Segment Open

Lemma Delete_removes key kv :
  evaluates world (Delete s key)
    {| w_client := Some c; w_sealed := false; w_kv := kv |}
    (loads c ++ [Ev (LogicalDelete (location s key)) (None, None)])
    {| w_client := Some c; w_sealed := false;
       w_kv := delete (location s key) kv |}
    (Returned None).
Proof. unfold Delete, loads. ev_run. Qed.

(** X1: a key that was created can be read back.  On a connected, unsealed
    store whose path holds nothing, [Create] followed by [Get] of the same
    key returns the value that was created, for every key and value (the
    empty string included). *)
Theorem Create_then_Get (key v : string)
    (kv : gmap string (gmap string value)) :
  let path := location s key in
  let entry : gmap string value := {[ key := VString v ]} in
  let w kv := {| w_client := Some c; w_sealed := false; w_kv := kv |} in
  kv !! path = None ->
  evaluates world
    (Create ErrKeyExists s key v ;; Get ErrKeyNotFound s key) (w kv)
    ((loads c ++ [Ev (LogicalRead path) (None, None);
                  Ev (LogicalWrite path entry) (None, None)])
     ++ loads c ++ [Ev (LogicalRead path) (Some (kv_secret entry), None)])
    (w (<[ path := entry ]> kv)) (Returned (v, None)).
Proof.
  intros path entry w H. unfold w, path, entry.
  eapply ev_bind; [now apply Create_stores|].
  apply Get_stored with (d := {[ key := VString v ]});
    [apply lookup_insert_eq|apply lookup_singleton_eq].
Qed.

(** X2: [Delete] succeeds whether or not the key exists, and it removes the
    entry of that key only.  After it, [Get] of the key fails with
    [ErrKeyNotFound], a second [Delete] succeeds as well, and every other
    path of the backend holds what it held. *)
Theorem Delete_then_Get (key : string)
    (kv : gmap string (gmap string value)) :
  let path := location s key in
  let w kv := {| w_client := Some c; w_sealed := false; w_kv := kv |} in
  let deleted := loads c ++ [Ev (LogicalDelete path) (None, None)] in
  evaluates world (Delete s key ;; Get ErrKeyNotFound s key) (w kv)
    (deleted ++ loads c ++ [Ev (LogicalRead path) (None, None)])
    (w (delete path kv)) (Returned ("", Some ErrKeyNotFound)) /\
  evaluates world (Delete s key ;; Delete s key) (w kv)
    (deleted ++ deleted) (w (delete path kv)) (Returned None) /\
  (forall p, p <> path -> delete path kv !! p = kv !! p).
Proof.
  intros path w deleted. unfold w, path, deleted. split; [|split].
  - eapply ev_bind; [apply Delete_removes|].
    apply Get_absent, lookup_delete_eq.
  - rewrite <- (delete_delete_eq kv (location s key)).
    eapply ev_bind; apply Delete_removes.
  - intros p Hp. now apply lookup_delete_ne.
Qed.

(** X3: the value of a key is replaced by deleting the key and creating it
    again: whatever the backend holds, [Delete], [Create] and [Get] in a row
    return the value of that [Create]. *)
Theorem Delete_then_Create (key v : string)
    (kv : gmap string (gmap string value)) :
  let path := location s key in
  let entry : gmap string value := {[ key := VString v ]} in
  let w kv := {| w_client := Some c; w_sealed := false; w_kv := kv |} in
  evaluates world
    (Delete s key ;; Create ErrKeyExists s key v ;; Get ErrKeyNotFound s key)
    (w kv)
    ((loads c ++ [Ev (LogicalDelete path) (None, None)])
     ++ (loads c ++ [Ev (LogicalRead path) (None, None);
                     Ev (LogicalWrite path entry) (None, None)])
     ++ loads c ++ [Ev (LogicalRead path) (Some (kv_secret entry), None)])
    (w (<[ path := entry ]> kv)) (Returned (v, None)).
Proof.
  intros path entry w. unfold w, path, entry.
  rewrite <- (insert_delete_eq kv).
  eapply ev_bind; [apply Delete_removes|].
  eapply ev_bind; [apply Create_stores, lookup_delete_eq|].
  apply Get_stored with (d := {[ key := VString v ]});
    [apply lookup_insert_eq|apply lookup_singleton_eq].
Qed.

(** [Get] looks at the client, the flag and the one path of its key. *)
Lemma Get_depends_on_path key w w' tr w1 out :
  w_client w' = w_client w -> w_sealed w' = w_sealed w ->
  w_kv w' !! location s key = w_kv w !! location s key ->
  evaluates world (Get ErrKeyNotFound s key) w tr w1 out ->
  evaluates world (Get ErrKeyNotFound s key) w' tr w' out.
Proof.
  destruct w as [cl b kv], w' as [cl' b' kv'].
  cbn [w_client w_sealed w_kv]. intros -> -> Hkv H.
  unfold Get, log, logf in *.
  destruct cl as [cl|]; [|world_forward H; subst out; repeat world_step].
  destruct b; [world_forward H; subst out; repeat world_step|].
  destruct (kv !! location s key) as [d|] eqn:E;
    [destruct (d !! key) as [[|x|n|b]|] eqn:Ed|];
    world_forward H; subst out; repeat world_step.
Qed.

Segment Closed

Directions:
Which lines of the data above contain "created"? Copy each one.

Answer to this task:
(** X1: a key that was created can be read back.  On a connected, unsealed
    key returns the value that was created, for every key and value (the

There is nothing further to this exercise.